Lemma shape_above : shape ent' ob'.
Proof.
  split.
  - destruct (sh_root _ _ Hs) as [er Her]. destruct (decide (SRoot = s)) as [E|Hn]; [rewrite E, above_ent_s; eauto|].
    rewrite above_ent_old by done. eauto.
  - apply above_slots.
  - intros t et [[-> ->]|[(i & -> & Hi & [[-> ->]|[_ ->]])|(Hts & Htc' & Ht)]]%above_ent_cases.
    + apply entry_node_ok. apply (sh_entry _ _ Hs s e He).
    + apply entry_repartial_ok; [done|]. by apply (sh_entry _ _ Hs s).
    + apply entry_Null_ok.
    + by apply (sh_entry _ _ Hs t).
  - apply above_null.
  - apply above_uniq.
  - intros b sb h [[-> Hb]|[[-> Hb]|(_ & _ & Hb)]]%above_ob_cases; [|by injection Hb as _ <-|by eapply sh_node].
    destruct mx; cbn in Hb; [|done]. injection Hb as _ <-. apply Hhx.
  - intros b sb k v [[-> Hb]|[[-> Hb]|(_ & _ & Hb)]]%above_ob_cases; [|done|by eapply sh_leaf].
    destruct mx; cbn in Hb; [done|]. injection Hb as _ <- <-. by eapply sh_leaf.
  - apply above_child.
  - apply above_parent.
  - apply above_leads.
  - intros b d sb sd h h' Hb Hd E. destruct (decide (b = c)) as [->|Hbc], (decide (d = c)) as [->|Hdc']; [done|..].
    + destruct (above_node_old d sd h' Hd Hdc') as (? & ? & Hd' & _). by destruct (above_new_path _ _ _ Hd').
    + destruct (above_node_old b sb h Hb Hbc) as (? & ? & Hb' & _). by destruct (above_new_path _ _ _ Hb').
    + destruct (above_node_old b sb h Hb Hbc) as (? & ? & Hb' & _), (above_node_old d sd h' Hd Hdc') as (? & ? & Hd' & _).
      by eapply (sh_node_inj _ _ Hs).
  - intros b d sb sd k v v' (? & ? & Hb)%above_leaf_old (? & ? & Hd)%above_leaf_old. by eapply (sh_leaf_inj _ _ Hs).
  - apply above_used.
Qed.
End above.

(** The header of a node that grows. *)
Definition retype (t : NodeType) (h : Header) : Header := Hdr (h_depth h) t (h_partial_len h) (h_partial h).

(** A node of a larger type. *)
Section retype.
Context (ent : slot → option InternalEntry) (ob : GlobalAddress → option meta).
Context (s : slot) (e : InternalEntry) (h : Header) (t : Z).
Context (Hs : shape ent ob) (He : ent s = Some e) (Hne : e ≠ entry_Null).
Context (Hx : ob (e_addr e) = Some (MNode s h)) (Ht : h_node_type h <= t <= 7).
Let er := entry_retype t e.
Let ent' := <[s := Some er]> ent.
Let ob' := <[e_addr e := Some (MNode s (retype t h))]> ob.

Lemma retype_head : head_ok (P (e_addr e)) h.
Proof. exact (sh_node _ _ Hs _ _ _ Hx). Qed.

Lemma retype_er : er = entry_node (e_partial e) t (e_addr e) ∧ spath s e = take (Z.to_nat (h_depth h - 1)) (P (e_addr e)).
Proof. pose proof (sh_child _ _ Hs s e He Hne) as Hce. rewrite Hx in Hce. destruct Hce as (_ & Hee & Hpe). split; [unfold er; by rewrite Hee at 1|done]. Qed.

Lemma retype_not_Null : er ≠ entry_Null.
Proof.
  pose proof retype_head as (_ & ? & _). destruct retype_er as [-> _]. apply entry_node_not_Null; [unfold uint|]; lia.
Qed.

Lemma retype_ent_at : ent' s = Some er.
Proof. unfold ent'. by rewrite fn_lookup_insert. Qed.

Lemma retype_ent_ne u : u ≠ s → ent' u = ent u.
Proof. intros. unfold ent'. by rewrite fn_lookup_insert_ne. Qed.

Lemma retype_ent u eu : ent' u = Some eu → u = s ∧ eu = er ∨ u ≠ s ∧ ent u = Some eu.
Proof.
  destruct (decide (u = s)) as [->|Hu]; [rewrite retype_ent_at|rewrite retype_ent_ne by done]; naive_solver.
Qed.

Lemma retype_live u eu : ent u = Some eu → eu ≠ entry_Null → ∃ eu', ent' u = Some eu' ∧ eu' ≠ entry_Null ∧ e_partial eu' = e_partial eu.
Proof.
  intros Hu Hnu. destruct (decide (u = s)) as [->|Hsu]; [|rewrite retype_ent_ne by done; eauto].
  exists er. assert (eu = e) as -> by congruence. split_and!; [apply retype_ent_at|apply retype_not_Null|done].
Qed.

Lemma retype_live_old u eu : ent' u = Some eu → eu ≠ entry_Null → ∃ eu0, ent u = Some eu0 ∧ eu0 ≠ entry_Null ∧ e_partial eu0 = e_partial eu.
Proof. intros [[-> ->]|[_ Hu]]%retype_ent Hn0; eauto. Qed.

Lemma retype_ob b m : ob' b = Some m → b = e_addr e ∧ m = MNode s (retype t h) ∨ b ≠ e_addr e ∧ ob b = Some m.
Proof.
  unfold ob'. destruct (decide (e_addr e = b)) as [<-|Hxb];
    [rewrite fn_lookup_insert|rewrite fn_lookup_insert_ne by done]; naive_solver.
Qed.

Lemma retype_node b sb hb : ob b = Some (MNode sb hb) → ∃ hb', ob' b = Some (MNode sb hb').
Proof.
  intros Hb. unfold ob'. destruct (decide (e_addr e = b)) as [<-|Hxb];
    [rewrite fn_lookup_insert; rewrite Hx in Hb; naive_solver|rewrite fn_lookup_insert_ne by done; eauto].
Qed.

Lemma retype_node_old b sb hb :
  ob' b = Some (MNode sb hb) → ∃ hb', ob b = Some (MNode sb hb') ∧ h_node_type hb' <= h_node_type hb <= 7.
Proof.
  intros [[-> [= -> ->]]|[_ Hb]]%retype_ob; [eauto|]. exists hb. split; [done|].
  destruct (sh_node _ _ Hs _ _ _ Hb) as (_ & ? & _). lia.
Qed.

Lemma retype_leaf b sb k v : ob' b = Some (MLeaf sb k v) ↔ ob b = Some (MLeaf sb k v).
Proof.
  unfold ob'. destruct (decide (e_addr e = b)) as [<-|Hxb];
    [rewrite fn_lookup_insert, Hx|rewrite fn_lookup_insert_ne by done]; naive_solver.
Qed.

Lemma retype_full q : full ob' q → full ob q.
Proof. intros [(b & sb & v & Hb%retype_leaf)|(b & sb & hb & (hb' & Hb & _)%retype_node_old & ->)]; [left|right]; eauto. Qed.

Lemma retype_leads b q : leads ent ob b q → leads ent' ob' b q.
Proof.
  intros Hl. eapply leads_mono; [exact Hl| | |exact retype_live].
  - intros sb hb [hb' ?]%retype_node. eauto.
  - intros sb k v Hb%retype_leaf. eauto.
Qed.

Lemma retype_slots b i : is_Some (ent' (Slot b i)) ↔ (∃ sb hb, ob' b = Some (MNode sb hb)) ∧ (i < 256)%nat.
Proof.
  assert (is_Some (ent' (Slot b i)) ↔ is_Some (ent (Slot b i))) as ->.
  { destruct (decide (Slot b i = s)) as [->|Hn]; [rewrite retype_ent_at, He|by rewrite retype_ent_ne]. split; eauto. }
  rewrite (sh_slots _ _ Hs). split; intros [(sb & hb & Hb) Hi]; (split; [|done]).
  - apply retype_node in Hb as [hb' ?]. eauto.
  - apply retype_node_old in Hb as (hb' & ? & _). eauto.
Qed.

Lemma retype_null b sb hb i eu :
  ob' b = Some (MNode sb hb) → ent' (Slot b i) = Some eu → (cnt hb ≤ i)%nat → eu = entry_Null.
Proof.
  intros (hb' & Hb & Hty)%retype_node_old Hu Hcnt.
  assert (cnt hb' ≤ i)%nat as Hcnt'.
  { unfold cnt in *. destruct (sh_node _ _ Hs _ _ _ Hb) as (_ & Hb1 & _).
    pose proof (node_num_mono (h_node_type hb') (h_node_type hb) ltac:(lia) ltac:(lia) ltac:(lia)). lia. }
  apply retype_ent in Hu as [[Hbs ->]|[_ Hu]]; [|by apply (sh_null _ _ Hs b sb hb' i)].
  destruct Hne. apply (sh_null _ _ Hs b sb hb' i e); [done|by rewrite Hbs|done].
Qed.

Lemma retype_head_ok : head_ok (P (e_addr e)) (retype t h).
Proof.
  destruct retype_head as ((Hd & Ht5 & Hp3 & Hl & Hf) & Hht & Hh1 & Hh2 & Hh3 & Hh4 & Hh5).
  unfold head_ok, header_ok, retype. cbn [h_depth h_node_type h_partial_len h_partial]. unfold nodeTypeNumBit, uint.
  unfold uint in Hd. change (uint 3 (h_partial_len h)) in Hp3. unfold uint in Hp3. change (2 ^ (8 - 5)) with (2 ^ 3). split_and!; first [done|lia].
Qed.

Lemma retype_child u eu : ent' u = Some eu → eu ≠ entry_Null → child_ok u eu (ob' (e_addr eu)).
Proof.
  intros [[-> ->]|[Hus Hu]]%retype_ent Hnu.
  - change (e_addr er) with (e_addr e). unfold ob'. rewrite fn_lookup_insert. cbn. split; [done|]. apply retype_er.
  - pose proof (sh_child _ _ Hs u eu Hu Hnu) as Hch. destruct (decide (e_addr e = e_addr eu)) as [Hxe|Hxe].
    + rewrite <- Hxe, Hx in Hch. by destruct Hch.
    + unfold ob'. by rewrite fn_lookup_insert_ne.
Qed.

Lemma shape_retype : shape ent' ob'.
Proof.
  split.
  - destruct (sh_root _ _ Hs) as [e0 Hroot]. destruct (decide (SRoot = s)) as [E|Hn]; [rewrite E, retype_ent_at|rewrite retype_ent_ne by done]; eauto.
  - apply retype_slots.
  - intros u eu [[-> ->]|[_ Hu]]%retype_ent; [apply entry_retype_ok; by eapply (sh_entry _ _ Hs)|by eapply (sh_entry _ _ Hs)].
  - apply retype_null.
  - intros b i j ei ej Hi Hj Hni Hnj Heq.
    destruct (retype_live_old _ _ Hi Hni) as (ei0 & Hi0 & Hni0 & Hpi), (retype_live_old _ _ Hj Hnj) as (ej0 & Hj0 & Hnj0 & Hpj).
    apply (sh_uniq _ _ Hs b i j ei0 ej0); congruence.
  - intros b sb hb [[-> [= -> ->]]|[_ Hb]]%retype_ob; [apply retype_head_ok|by eapply sh_node].
  - intros b sb k v Hb%retype_leaf. by eapply sh_leaf.
  - apply retype_child.
  - intros b m [[-> ->]|[Hbx Hb]]%retype_ob.
    + exists er. split_and!; [apply retype_ent_at|apply retype_not_Null|done].
    + destruct (sh_parent _ _ Hs b m Hb) as (eu & Hu & Hnu & Hea). exists eu. split; [|done].
      rewrite retype_ent_ne; [done|]. intros E. rewrite E, He in Hu. naive_solver.
  - intros u eu q [[-> ->]|[Hus Hu]]%retype_ent Hnu Hp Hq%retype_full; apply retype_leads.
    + change (e_addr er) with (e_addr e). apply (sh_leads _ _ Hs s e q He Hne); [by destruct s|done].
    + by apply (sh_leads _ _ Hs u eu q).
  - intros b d sb sd hb hd (hb' & Hb & _)%retype_node_old (hd' & Hd & _)%retype_node_old. by eapply (sh_node_inj _ _ Hs).
  - intros b d sb sd k v v' Hb%retype_leaf Hd%retype_leaf. by eapply (sh_leaf_inj _ _ Hs).
  - intros b sb hb (hb' & Hb & _)%retype_node_old. destruct (sh_used _ _ Hs b sb hb' Hb) as (i & eu & Hu & Hnu).
    destruct (retype_live _ _ Hu Hnu) as (eu' & ? & ? & _). eauto.
Qed.
End retype.
End shape.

══════════════════════════════

> _Activity_: Within the data above, the lines from the one with "destruct retype_head as" to the one with "- change (e_addr" must be repeated exactly; no other line belongs in the answer.

> _Solution_:
  destruct retype_head as ((Hd & Ht5 & Hp3 & Hl & Hf) & Hht & Hh1 & Hh2 & Hh3 & Hh4 & Hh5).
  unfold head_ok, header_ok, retype. cbn [h_depth h_node_type h_partial_len h_partial]. unfold nodeTypeNumBit, uint.
  unfold uint in Hd. change (uint 3 (h_partial_len h)) in Hp3. unfold uint in Hp3. change (2 ^ (8 - 5)) with (2 ^ 3). split_and!; first [done|lia].
Qed.

Lemma retype_child u eu : ent' u = Some eu → eu ≠ entry_Null → child_ok u eu (ob' (e_addr eu)).
Proof.
  intros [[-> ->]|[Hus Hu]]%retype_ent Hnu.
  - change (e_addr er) with (e_addr e). unfold ob'. rewrite fn_lookup_insert. cbn. split; [done|]. apply retype_er.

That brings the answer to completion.